++++ Records to process

(* ===================================================================== *)
(** * Properties                                                          *)
(* ===================================================================== *)

(** Unfold the number interface at its rational instance. *)
Ltac q_ops :=
  cbv beta iota delta
    [of_Z num_add num_sub num_mul num_div num_gt Math_min Math_max Math_abs
     Math_floor Math_round truthy Q_number] in *.

(** ** Rational arithmetic *)

Lemma Qgtb_true (a b : Q) : Qgtb a b = true <-> b < a.
Proof.
  unfold Qgtb. rewrite negb_true_iff, <- not_true_iff_false, Qle_bool_iff.
  split; [apply Qnot_le_lt | apply Qlt_not_le].
Qed.

Lemma Qgtb_false (a b : Q) : Qgtb a b = false <-> a <= b.
Proof. unfold Qgtb. rewrite negb_false_iff. apply Qle_bool_iff. Qed.

Lemma Qfloor_bounds (a : Q) : inject_Z (Qfloor a) <= a /\ a - 1 < inject_Z (Qfloor a).
Proof.
  split; [apply Qfloor_le |].
  pose proof (Qlt_floor a) as Hlt.
  rewrite inject_Z_plus in Hlt. change (inject_Z 1) with 1 in Hlt. lra.
Qed.

Lemma Qdiv_mult_cancel (a r : Q) : 0 < r -> r * (a / r) == a.
Proof. intros Hr. field. lra. Qed.

Lemma Qdiv_pos (a r : Q) : 0 < a -> 0 < r -> 0 < a / r.
Proof. intros Ha Hr. apply Qlt_shift_div_l; lra. Qed.

(** ** Target fitting *)

Lemma newTarget_refit (W Ht : Q) (preset : CropPreset.t Q) :
  let r := CropPreset.baseWidth preset / CropPreset.baseHeight preset in
  Ht < W / r ->
  CropTarget.width (newTarget W Ht preset) = inject_Z (Qfloor (Ht * r)) /\
  CropTarget.height (newTarget W Ht preset) = inject_Z (Qfloor Ht).
Proof.
  intros r Hlt. unfold newTarget. q_ops. fold r.
  apply Qgtb_true in Hlt. rewrite Hlt. split; reflexivity.
Qed.

Lemma newTarget_by_width (W Ht : Q) (preset : CropPreset.t Q) :
  let r := CropPreset.baseWidth preset / CropPreset.baseHeight preset in
  W / r <= Ht ->
  CropTarget.width (newTarget W Ht preset) = inject_Z (Qfloor W) /\
  CropTarget.height (newTarget W Ht preset) = inject_Z (Qfloor (W / r)).
Proof.
  intros r Hle. unfold newTarget. q_ops. fold r.
  apply Qgtb_false in Hle. rewrite Hle. split; reflexivity.
Qed.

(** C1: the fit loses a pixel to rounding.  For an image of 3165 x 2901
    and the 1055/967 preset the width-first candidate is (3165, 2901)
    exactly, and fits; but in binary64 [3165 / (1055 / 967)] evaluates to
    2901.0000000000005, which exceeds 2901, so the code refits by height,
    and [2901 * (1055 / 967)] evaluates to 3164.9999999999995, whose
    floor is 3164.  An image of 4000 x 2901, whose refit is the code's
    stated policy, loses the same pixel.  In both cases the policy,
    evaluated exactly, yields (3165, 2901). *)
Theorem C1_fit_loses_a_pixel :
  (CropTarget.width (newTarget 3165%float 2901%float preset_mobile),
   CropTarget.height (newTarget 3165%float 2901%float preset_mobile))
  = (3164%float, 2901%float) /\
  (CropTarget.width (newTarget 4000%float 2901%float preset_mobile),
   CropTarget.height (newTarget 4000%float 2901%float preset_mobile))
  = (3164%float, 2901%float) /\
  (3165 / (1055 / 967))%float = 0x1.6aa0000000001p+11%float /\
  (2901 * (1055 / 967))%float = 0x1.8b9ffffffffffp+11%float /\
  3165 / (1055 / 967) == 2901 /\
  2901 * (1055 / 967) == 3165 /\
  (CropTarget.width (newTarget 3165 2901 preset_mobile),
   CropTarget.height (newTarget 3165 2901 preset_mobile)) = (3165, 2901) /\
  (CropTarget.width (newTarget 4000 2901 preset_mobile),
   CropTarget.height (newTarget 4000 2901 preset_mobile)) = (3165, 2901).
Proof.
  split; [vm_compute; reflexivity |].
  split; [vm_compute; reflexivity |].
  split; [vm_compute; reflexivity |].
  split; [vm_compute; reflexivity |].
  split; [reflexivity |].
  split; [reflexivity |].
  split; reflexivity.
Qed.

(** ** Cover layout *)

Section CoverLayout.
Variables (target : CropTarget.t Q) (img : ImageInfo.t Q).
Let rt := CropTarget.width target / CropTarget.height target.
Let ri := ImageInfo.width img / ImageInfo.height img.
Let layout := calculateLayout target img.

Lemma calculateLayout_container :
  Size.width (PreviewLayout.container layout) = 450 /\
  Size.height (PreviewLayout.container layout) = 450 / rt.
Proof.
  subst layout. unfold calculateLayout.
  destruct (num_gt _ _); split; reflexivity.
Qed.

Lemma calculateLayout_by_height :
  rt < ri ->
  Size.height (PreviewLayout.image layout) = 450 / rt /\
  Size.width (PreviewLayout.image layout) = 450 / rt * ri.
Proof.
  intros Hlt. apply Qgtb_true in Hlt.
  subst layout. unfold calculateLayout. q_ops.
  fold rt ri. rewrite Hlt. split; reflexivity.
Qed.

Lemma calculateLayout_by_width :
  ri <= rt ->
  Size.width (PreviewLayout.image layout) = 450 /\
  Size.height (PreviewLayout.image layout) = 450 / ri.
Proof.
  intros Hle. apply Qgtb_false in Hle.
  subst layout. unfold calculateLayout. q_ops.
  fold rt ri. rewrite Hle. split; reflexivity.
Qed.

Hypothesis target_width_pos : 0 < CropTarget.width target.
Hypothesis target_height_pos : 0 < CropTarget.height target.
Hypothesis image_width_pos : 0 < ImageInfo.width img.
Hypothesis image_height_pos : 0 < ImageInfo.height img.

Lemma target_ratio_pos : 0 < rt.
Proof. apply Qdiv_pos; assumption. Qed.

Lemma image_ratio_pos : 0 < ri.
Proof. apply Qdiv_pos; assumption. Qed.

(** The rendered image covers the container. *)
Lemma calculateLayout_covers :
  Size.width (PreviewLayout.container layout)
    <= Size.width (PreviewLayout.image layout) /\
  Size.height (PreviewLayout.container layout)
    <= Size.height (PreviewLayout.image layout).
Proof.
  destruct calculateLayout_container as [HCw HCh]. rewrite HCw, HCh.
  pose proof target_ratio_pos as Hrt. pose proof image_ratio_pos as Hri.
  pose proof (Qdiv_mult_cancel 450 rt Hrt) as Hc.
  pose proof (Qdiv_pos 450 rt eq_refl Hrt) as Hcpos.
  destruct (Qlt_le_dec rt ri) as [Hlt | Hle].
  - destruct (calculateLayout_by_height Hlt) as [Hh Hw]. rewrite Hh, Hw.
    set (c := 450 / rt) in *. clearbody c. split; nra.
  - destruct (calculateLayout_by_width Hle) as [Hw Hh]. rewrite Hh, Hw.
    pose proof (Qdiv_mult_cancel 450 ri Hri) as Ha.
    set (c := 450 / rt) in *. set (a := 450 / ri) in *. clearbody c a.
    split; nra.
Qed.

(** The rendered image has the aspect ratio of the original. *)
Lemma calculateLayout_image_ratio :
  Size.width (PreviewLayout.image layout)
    == Size.height (PreviewLayout.image layout) * ri.
Proof.
  pose proof image_ratio_pos as Hri.
  destruct (Qlt_le_dec rt ri) as [Hlt | Hle].
  - destruct (calculateLayout_by_height Hlt) as [Hh Hw]. rewrite Hh, Hw. reflexivity.
  - destruct (calculateLayout_by_width Hle) as [Hw Hh]. rewrite Hh, Hw.
    field. lra.
Qed.

Lemma calculateLayout_image_pos :
  0 < Size.width (PreviewLayout.image layout) /\
  0 < Size.height (PreviewLayout.image layout).
Proof.
  destruct calculateLayout_covers as [Hw Hh].
  destruct calculateLayout_container as [HCw HCh]. rewrite HCw in Hw. rewrite HCh in Hh.
  pose proof (Qdiv_pos 450 rt eq_refl target_ratio_pos).
  split; lra.
Qed.
End CoverLayout.

(** C2 does not hold in its scenario.  For container width
    450, target 1091 x 1000 and image 2000 x 1000 the rendered height is
    not 412.5 and the rendered width is not 825. *)
Lemma C2_scenario_values_differ :
  ~ (Size.height (PreviewLayout.image
        (calculateLayout (newTarget 2000 1000 preset_mobile) scenario_image))
       == 4125 # 10 /\
     Size.width (PreviewLayout.image
        (calculateLayout (newTarget 2000 1000 preset_mobile) scenario_image))
       == 825).
Proof. vm_compute. intros [Hh _]. discriminate Hh. Qed.

(** C2, amended.  For a target and an image of positive dimensions the
    container is 450 wide and [450 / r_t] high; when [r_i > r_t] the
    image is rendered [Ch] high and [Ch * r_i] wide, otherwise [Cw] wide
    and [Cw / r_i] high; either way it covers the container.  For target
    1091 x 1000 and image 2000 x 1000 the rendered height is 450000/1091
    (about 412.47, within 0.05 of 412.5) and the rendered width
    900000/1091 (about 824.93, within 0.1 of 825). *)
Theorem C2_cover_layout :
  (forall (target : CropTarget.t Q) (img : ImageInfo.t Q),
      0 < CropTarget.width target -> 0 < CropTarget.height target ->
      0 < ImageInfo.width img -> 0 < ImageInfo.height img ->
      let rt := CropTarget.width target / CropTarget.height target in
      let ri := ImageInfo.width img / ImageInfo.height img in
      let layout := calculateLayout target img in
      let Cw := Size.width (PreviewLayout.container layout) in
      let Ch := Size.height (PreviewLayout.container layout) in
      let renderWidth := Size.width (PreviewLayout.image layout) in
      let renderHeight := Size.height (PreviewLayout.image layout) in
      Cw = 450 /\ Ch = Cw / rt /\
      (rt < ri -> renderHeight = Ch /\ renderWidth = Ch * ri) /\
      (~ rt < ri -> renderWidth = Cw /\ renderHeight = Cw / ri) /\
      Cw <= renderWidth /\ Ch <= renderHeight) /\
  Size.height (PreviewLayout.image
     (calculateLayout (newTarget 2000 1000 preset_mobile) scenario_image))
    == 450000 # 1091 /\
  Size.width (PreviewLayout.image
     (calculateLayout (newTarget 2000 1000 preset_mobile) scenario_image))
    == 900000 # 1091 /\
  (4125 # 10) - (5 # 100) < 450000 # 1091 < 4125 # 10 /\
  825 - (1 # 10) < 900000 # 1091 < 825.
Proof.
  split; [| repeat split; vm_compute; reflexivity].
  intros target img Htw Hth HW HH rt ri layout Cw Ch renderWidth renderHeight.
  destruct (calculateLayout_container target img) as [HCw HCh].
  subst Cw Ch renderWidth renderHeight layout. rewrite HCw, HCh.
  split; [reflexivity |]. split; [reflexivity |].
  split; [intros Hlt; apply calculateLayout_by_height; exact Hlt |].
  split; [intros Hge; apply calculateLayout_by_width, Qnot_lt_le; exact Hge |].
  rewrite <- HCw at 1. rewrite <- HCh at 1.
  apply calculateLayout_covers; assumption.
Qed.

++++++++

» **Activity**: Give back, unchanged, the run of lines in the listing above that begins at the line containing "(CropTarget.width (newTarget 4000 2901" and ends at the line containing "Let layout := calculateLayout target img.", both included.

» **Answer box**:
  (CropTarget.width (newTarget 4000 2901 preset_mobile),
   CropTarget.height (newTarget 4000 2901 preset_mobile)) = (3165, 2901).
Proof.
  split; [vm_compute; reflexivity |].
  split; [vm_compute; reflexivity |].
  split; [vm_compute; reflexivity |].
  split; [vm_compute; reflexivity |].
  split; [reflexivity |].
  split; [reflexivity |].
  split; reflexivity.
Qed.

(** ** Cover layout *)

Section CoverLayout.
Variables (target : CropTarget.t Q) (img : ImageInfo.t Q).
Let rt := CropTarget.width target / CropTarget.height target.
Let ri := ImageInfo.width img / ImageInfo.height img.
Let layout := calculateLayout target img.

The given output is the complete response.